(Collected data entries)

================================

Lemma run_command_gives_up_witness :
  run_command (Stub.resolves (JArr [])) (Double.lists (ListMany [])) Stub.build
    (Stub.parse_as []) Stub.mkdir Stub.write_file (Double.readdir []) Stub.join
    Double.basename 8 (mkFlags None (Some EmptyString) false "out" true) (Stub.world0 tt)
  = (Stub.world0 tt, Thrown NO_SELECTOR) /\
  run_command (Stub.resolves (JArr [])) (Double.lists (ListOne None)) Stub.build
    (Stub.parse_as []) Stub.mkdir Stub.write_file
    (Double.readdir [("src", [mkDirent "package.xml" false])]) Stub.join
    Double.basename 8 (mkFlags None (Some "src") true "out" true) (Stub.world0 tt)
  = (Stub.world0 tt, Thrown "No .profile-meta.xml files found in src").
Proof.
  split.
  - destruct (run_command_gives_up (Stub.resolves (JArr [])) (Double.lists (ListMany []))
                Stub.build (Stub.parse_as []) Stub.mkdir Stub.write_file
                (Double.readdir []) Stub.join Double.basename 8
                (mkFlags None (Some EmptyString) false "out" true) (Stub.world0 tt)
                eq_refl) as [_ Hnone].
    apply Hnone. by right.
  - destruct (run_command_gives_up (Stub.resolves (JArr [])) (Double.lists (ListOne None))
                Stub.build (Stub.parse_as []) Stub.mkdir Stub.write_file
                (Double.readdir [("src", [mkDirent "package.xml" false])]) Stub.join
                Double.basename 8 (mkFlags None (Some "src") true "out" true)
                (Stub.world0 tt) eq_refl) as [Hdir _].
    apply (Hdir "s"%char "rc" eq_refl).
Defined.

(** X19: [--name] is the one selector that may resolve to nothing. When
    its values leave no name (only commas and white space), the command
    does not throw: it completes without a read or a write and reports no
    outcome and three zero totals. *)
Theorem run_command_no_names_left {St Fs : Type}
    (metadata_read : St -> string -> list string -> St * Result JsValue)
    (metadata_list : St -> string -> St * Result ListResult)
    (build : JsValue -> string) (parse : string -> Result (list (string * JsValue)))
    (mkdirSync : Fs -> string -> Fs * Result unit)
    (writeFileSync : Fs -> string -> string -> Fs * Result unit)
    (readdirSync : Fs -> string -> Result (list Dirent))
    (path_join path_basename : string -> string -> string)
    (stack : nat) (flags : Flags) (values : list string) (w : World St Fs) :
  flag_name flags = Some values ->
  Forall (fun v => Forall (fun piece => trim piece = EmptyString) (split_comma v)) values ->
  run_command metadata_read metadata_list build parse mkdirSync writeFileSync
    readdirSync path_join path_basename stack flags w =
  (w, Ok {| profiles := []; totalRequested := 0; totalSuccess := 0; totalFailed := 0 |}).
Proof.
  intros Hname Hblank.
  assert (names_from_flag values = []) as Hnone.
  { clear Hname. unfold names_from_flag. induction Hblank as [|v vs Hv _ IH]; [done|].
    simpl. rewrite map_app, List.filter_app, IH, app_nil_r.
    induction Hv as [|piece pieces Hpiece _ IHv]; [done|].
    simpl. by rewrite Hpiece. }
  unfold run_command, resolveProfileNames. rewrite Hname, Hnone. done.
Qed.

================================

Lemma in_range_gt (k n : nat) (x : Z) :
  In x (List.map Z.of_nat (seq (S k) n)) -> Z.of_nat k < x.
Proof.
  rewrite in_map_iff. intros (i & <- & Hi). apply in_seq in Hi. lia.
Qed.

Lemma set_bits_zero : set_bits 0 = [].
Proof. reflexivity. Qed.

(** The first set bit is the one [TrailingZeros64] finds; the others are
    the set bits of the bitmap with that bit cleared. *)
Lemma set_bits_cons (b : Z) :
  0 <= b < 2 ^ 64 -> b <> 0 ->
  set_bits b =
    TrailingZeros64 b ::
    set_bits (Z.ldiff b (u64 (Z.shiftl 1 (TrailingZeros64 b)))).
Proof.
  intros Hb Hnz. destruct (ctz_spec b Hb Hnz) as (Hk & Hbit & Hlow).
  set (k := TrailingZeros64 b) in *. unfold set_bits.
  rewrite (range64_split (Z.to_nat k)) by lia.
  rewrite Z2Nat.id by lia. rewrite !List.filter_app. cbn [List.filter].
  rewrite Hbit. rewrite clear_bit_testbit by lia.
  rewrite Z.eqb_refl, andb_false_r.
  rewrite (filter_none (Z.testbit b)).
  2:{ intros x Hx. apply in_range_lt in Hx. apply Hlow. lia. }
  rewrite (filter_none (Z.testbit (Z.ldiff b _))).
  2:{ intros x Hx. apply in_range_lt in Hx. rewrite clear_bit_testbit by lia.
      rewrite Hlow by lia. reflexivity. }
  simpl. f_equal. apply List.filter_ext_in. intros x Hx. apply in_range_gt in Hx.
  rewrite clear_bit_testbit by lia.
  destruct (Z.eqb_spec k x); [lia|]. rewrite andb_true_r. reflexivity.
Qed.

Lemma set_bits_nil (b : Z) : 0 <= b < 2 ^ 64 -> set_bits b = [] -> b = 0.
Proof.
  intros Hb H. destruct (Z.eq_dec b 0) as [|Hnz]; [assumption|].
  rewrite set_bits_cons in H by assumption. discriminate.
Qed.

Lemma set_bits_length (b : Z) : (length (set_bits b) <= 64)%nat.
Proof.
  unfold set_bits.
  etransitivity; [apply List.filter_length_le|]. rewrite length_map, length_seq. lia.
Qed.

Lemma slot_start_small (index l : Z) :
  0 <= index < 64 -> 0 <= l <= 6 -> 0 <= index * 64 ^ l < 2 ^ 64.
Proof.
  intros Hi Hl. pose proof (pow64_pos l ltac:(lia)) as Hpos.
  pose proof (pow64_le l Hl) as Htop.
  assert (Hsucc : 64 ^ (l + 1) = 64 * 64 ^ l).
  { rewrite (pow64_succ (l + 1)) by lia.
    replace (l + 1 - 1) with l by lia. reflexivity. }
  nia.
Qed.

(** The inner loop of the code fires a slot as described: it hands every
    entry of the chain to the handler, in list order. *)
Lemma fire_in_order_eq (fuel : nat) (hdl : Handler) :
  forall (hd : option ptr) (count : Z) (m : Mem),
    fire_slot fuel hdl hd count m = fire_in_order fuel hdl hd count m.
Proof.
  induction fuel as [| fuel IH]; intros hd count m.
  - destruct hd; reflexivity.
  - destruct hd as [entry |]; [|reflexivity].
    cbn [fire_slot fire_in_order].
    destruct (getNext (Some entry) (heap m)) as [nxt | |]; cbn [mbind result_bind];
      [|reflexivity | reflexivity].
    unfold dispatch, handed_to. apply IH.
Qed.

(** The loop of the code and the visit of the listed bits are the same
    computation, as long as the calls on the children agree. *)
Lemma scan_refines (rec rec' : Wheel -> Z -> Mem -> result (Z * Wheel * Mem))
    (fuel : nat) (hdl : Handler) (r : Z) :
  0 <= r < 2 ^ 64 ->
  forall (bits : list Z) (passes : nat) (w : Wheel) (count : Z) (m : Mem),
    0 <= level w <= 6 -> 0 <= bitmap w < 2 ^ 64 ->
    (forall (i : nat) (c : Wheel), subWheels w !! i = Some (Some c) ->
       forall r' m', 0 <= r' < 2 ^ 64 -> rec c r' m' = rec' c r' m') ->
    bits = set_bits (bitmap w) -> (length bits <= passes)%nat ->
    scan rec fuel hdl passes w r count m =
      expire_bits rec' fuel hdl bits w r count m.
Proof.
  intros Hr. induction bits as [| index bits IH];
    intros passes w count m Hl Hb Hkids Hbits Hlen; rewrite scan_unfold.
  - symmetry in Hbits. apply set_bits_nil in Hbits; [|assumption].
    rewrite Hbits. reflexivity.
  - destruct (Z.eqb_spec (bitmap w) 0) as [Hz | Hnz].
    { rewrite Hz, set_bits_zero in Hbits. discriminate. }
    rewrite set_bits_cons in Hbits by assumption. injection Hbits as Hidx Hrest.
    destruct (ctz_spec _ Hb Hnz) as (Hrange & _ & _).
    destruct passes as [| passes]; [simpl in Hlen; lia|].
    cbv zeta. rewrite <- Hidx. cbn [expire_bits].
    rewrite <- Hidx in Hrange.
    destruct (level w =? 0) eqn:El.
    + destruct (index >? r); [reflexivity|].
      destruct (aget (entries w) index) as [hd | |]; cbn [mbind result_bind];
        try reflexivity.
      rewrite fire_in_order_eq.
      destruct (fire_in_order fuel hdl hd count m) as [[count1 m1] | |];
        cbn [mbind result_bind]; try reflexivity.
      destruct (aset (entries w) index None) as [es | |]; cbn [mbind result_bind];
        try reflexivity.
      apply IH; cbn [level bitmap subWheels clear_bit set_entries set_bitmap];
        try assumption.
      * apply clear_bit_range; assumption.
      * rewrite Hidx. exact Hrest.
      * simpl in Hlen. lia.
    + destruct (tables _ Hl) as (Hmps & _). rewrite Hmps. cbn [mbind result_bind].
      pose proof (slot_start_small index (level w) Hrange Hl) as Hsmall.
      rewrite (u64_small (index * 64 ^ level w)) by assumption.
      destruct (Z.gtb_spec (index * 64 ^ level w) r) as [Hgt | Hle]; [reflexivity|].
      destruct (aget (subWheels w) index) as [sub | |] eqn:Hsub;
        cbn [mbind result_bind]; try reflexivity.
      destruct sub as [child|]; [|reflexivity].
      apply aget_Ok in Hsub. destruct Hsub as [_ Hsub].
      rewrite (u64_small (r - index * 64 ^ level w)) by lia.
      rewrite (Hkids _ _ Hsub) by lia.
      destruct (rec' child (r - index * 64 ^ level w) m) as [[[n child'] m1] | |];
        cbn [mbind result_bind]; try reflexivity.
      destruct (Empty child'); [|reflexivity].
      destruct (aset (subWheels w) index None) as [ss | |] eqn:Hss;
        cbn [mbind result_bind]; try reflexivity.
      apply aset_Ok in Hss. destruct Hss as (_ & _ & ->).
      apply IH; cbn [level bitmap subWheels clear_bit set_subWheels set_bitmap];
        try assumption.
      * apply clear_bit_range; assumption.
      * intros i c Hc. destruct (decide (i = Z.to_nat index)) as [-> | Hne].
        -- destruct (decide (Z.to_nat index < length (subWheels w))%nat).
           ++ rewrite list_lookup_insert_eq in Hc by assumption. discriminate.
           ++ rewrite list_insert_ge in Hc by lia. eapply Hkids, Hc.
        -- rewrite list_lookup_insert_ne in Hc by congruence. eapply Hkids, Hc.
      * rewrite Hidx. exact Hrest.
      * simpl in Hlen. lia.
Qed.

================================

▶ HOW TO COMPLETE THIS TASK
From the data above, output exactly the lines between the one containing "run_command metadata_read metadata_list" and the one containing "simpl. by rewrite", counting both of them.

▶ ANSWER AREA
  run_command metadata_read metadata_list build parse mkdirSync writeFileSync
    readdirSync path_join path_basename stack flags w =
  (w, Ok {| profiles := []; totalRequested := 0; totalSuccess := 0; totalFailed := 0 |}).
Proof.
  intros Hname Hblank.
  assert (names_from_flag values = []) as Hnone.
  { clear Hname. unfold names_from_flag. induction Hblank as [|v vs Hv _ IH]; [done|].
    simpl. rewrite map_app, List.filter_app, IH, app_nil_r.
    induction Hv as [|piece pieces Hpiece _ IHv]; [done|].
    simpl. by rewrite Hpiece. }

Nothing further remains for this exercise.